We examine the time-series relationship between housing prices in eight Southern California metropolitan statistical areas (MSAs). First, we perform cointegration tests of the housing price indexes for the MSAs, finding seven cointegrating vectors. Thus, the evidence suggests that one common trend links the housing prices in these eight MSAs, a purchasing power parity finding for the housing prices in Southern California. Second, we perform temporal Granger causality tests revealing intertwined temporal relationships. The Santa Anna MSA leads the pack in temporally causing housing prices in six of the other seven MSAs, excluding only the San Luis Obispo MSA. The Oxnard MSA experienced the largest number of temporal effects from other MSAs, six of the seven, excluding only Los Angeles.
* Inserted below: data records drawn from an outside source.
Definition load_of (rules : list ContentExtensionRule) (type : ResourceType) : option (ContentExtensionsBackend * ResourceRequest * DocumentLoader) :=
  b ← backend_of_rules rules;
  processContentExtensionRulesForLoad (H := insertion_order) true (fun _ => true) 0 100 World_new (mkRequest a_url true) type page_loader b.

Definition ignore_everything : list ContentExtensionRule := [mkRule everything_trigger (Action_plain IgnorePreviousRules max32)].

(** A selector, something else, and another selector. *)
Definition two_selectors : list ContentExtensionRule :=
  [mkRule a_trigger (Action_string CSSDisplayNoneSelector (String8 (lit "#a")) max32); mkRule a_trigger (Action_plain BlockCookies max32);
   mkRule a_trigger (Action_string CSSDisplayNoneSelector (String8 (lit "#b")) max32)].

(** The selectors that were added to the document. *)
Definition selectors_in (loader : DocumentLoader) : option (list (list (list N))) :=
  frame ← m_frame loader; document ← f_document frame;
  Some ((fun e => String_chars <$> m_addedRules e.2) <$> m_contentExtensionSelectorSheets document).

Definition types_of (rules : list ContentExtensionRule) : option (list ActionType) :=
  b ← backend_of_rules rules;
  actions ← actionsForResourceLoad (H := insertion_order) true (fun _ => true) 0 100 World_new (mkResourceLoadInfo a_url page_url Resource_Image) b;
  Some (map m_type actions).

Definition selectors_after (rules : list ContentExtensionRule) (type : ResourceType) : option (list (list (list N))) :=
  r ← load_of rules type;
  if bool_decide (type = Resource_Document) then loader ← commitContentExtensions (H := insertion_order) r.2; selectors_in loader else selectors_in r.2.
(** ** Retries *)

(** How an attempt fails, if it does. *)
Definition attempt_failure (a : attempt) : option exn :=
  match a with
  | Fails e => Some e
  | Responds r =>
      if (200 <=? status_code r) && (status_code r <? 300) then None
      else Some (HTTPStatusError (status_code r))
  end.

(** The events of one attempt: the pacing delay, if any, and the GET. *)
Definition attempt_events (config : CrawlerConfig) (req : request) : list event :=
  (if q_truthy (sleep_interval config) then [Sleep (sleep_interval config)] else [])
    ++ [Get req].

(** The wait after the failed attempt [k] of a client with ceiling [n]:
    [1.5 * k] seconds, and none after the last attempt. *)
Definition backoff_events (n k : Z) : list event :=
  if k <? n then [Sleep ((3 # 2) * inject_Z k)%Q] else [].

(** The events of the failed attempts [from, from+1, ..., n]. *)
Definition failed_events (config : CrawlerConfig) (req : request) (n from : Z)
    : list event :=
  flat_map (fun k => attempt_events config req ++ backoff_events n k)
           (seqZ from (n - from + 1)).

Fixpoint count_gets (l : list event) : Z :=
  match l with
  | [] => 0
  | Get _ :: rest => 1 + count_gets rest
  | Sleep _ :: rest => count_gets rest
  end.

Fixpoint total_sleep (l : list event) : Q :=
  match l with
  | [] => 0%Q
  | Sleep d :: rest => (d + total_sleep rest)%Q
  | Get _ :: rest => total_sleep rest
  end.

(** ** Pagination *)

Section Paging.
Variable net : network.
Variable config : CrawlerConfig.
Lemma block_facts (gate : string) (block : list instruction) :
  block_of target_qubits gate block ->
  length block = (2 * length target_qubits)%nat /\
  Forall (on_targets target_qubits) block /\
  Forall (fun i => is_measure i = false) block.
Proof.
  unfold block_of.
  assert (F : forall (g : Z -> instruction),
             (forall q, In q target_qubits -> on_targets target_qubits (g q)) ->
             (forall q, is_measure (g q) = false) ->
             let b := flat_map (fun q => [g q; barrier q]) target_qubits in
             length b = (2 * length target_qubits)%nat /\
             Forall (on_targets target_qubits) b /\
             Forall (fun i => is_measure i = false) b).
  { intros g T M. cbv zeta.
    assert (S : forall l, incl l target_qubits ->
               length (flat_map (fun q => [g q; barrier q]) l)
               = (2 * length l)%nat /\
               Forall (on_targets target_qubits)
                      (flat_map (fun q => [g q; barrier q]) l) /\
               Forall (fun i => is_measure i = false)
                      (flat_map (fun q => [g q; barrier q]) l)).
    { induction l as [| q l IH]; intros I.
      - simpl. repeat split; constructor.
      - destruct IH as (L & A & B).
        { intros x X. apply I. right. exact X. }
        assert (Q : In q target_qubits) by (apply I; left; reflexivity).
        simpl. repeat split.
        + rewrite L. lia.
        + constructor; [apply T, Q |]. constructor; [exact Q | exact A].
        + constructor; [apply M |]. constructor; [reflexivity | exact B]. }
    apply S. apply incl_refl. }
  destruct (String.eqb gate "id").
  - intros ->. apply (F iden); [intros q Q; exact Q | reflexivity].
  - intros (rotations & count & ->).
    apply (F (rotation_gate rotations count)).
    + intros q Q.
      destruct (rotation_gate_on rotations count q)
        as [(t & p & l & ->) | (l & ->)]; exact Q.
    + intros q.
      destruct (rotation_gate_on rotations count q)
        as [(t & p & l & ->) | (l & ->)]; reflexivity.
Qed.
The Santa Barbara MSA proved the most isolated in that it temporally caused housing prices in only two other MSAs (Los Angels and Oxnard) and housing prices in the Santa Anna MSA temporally caused prices in Santa Barbara. Third, we calculate out-of-sample forecasts in each MSA, using various vector autoregressive (VAR) and vector error-correction (VEC) models, as well as Bayesian, spatial, and causality versions of these models with various priors. Different specifications provide superior forecasts in the different MSAs. Finally, we consider the ability of theses time-series models to provide accurate out-of-sample predictions of turning points in housing prices that occurred in 2006:Q4. Recursive forecasts, where the sample is updated each quarter, provide reasonably good forecasts of turning points.

Suggested Citation

  • Rangan Gupta & Stephen M. Miller, 2009. "The Time-Series Properties of Housing Prices: A Case Study of the Southern California Market," Working Papers 200908, University of Pretoria, Department of Economics.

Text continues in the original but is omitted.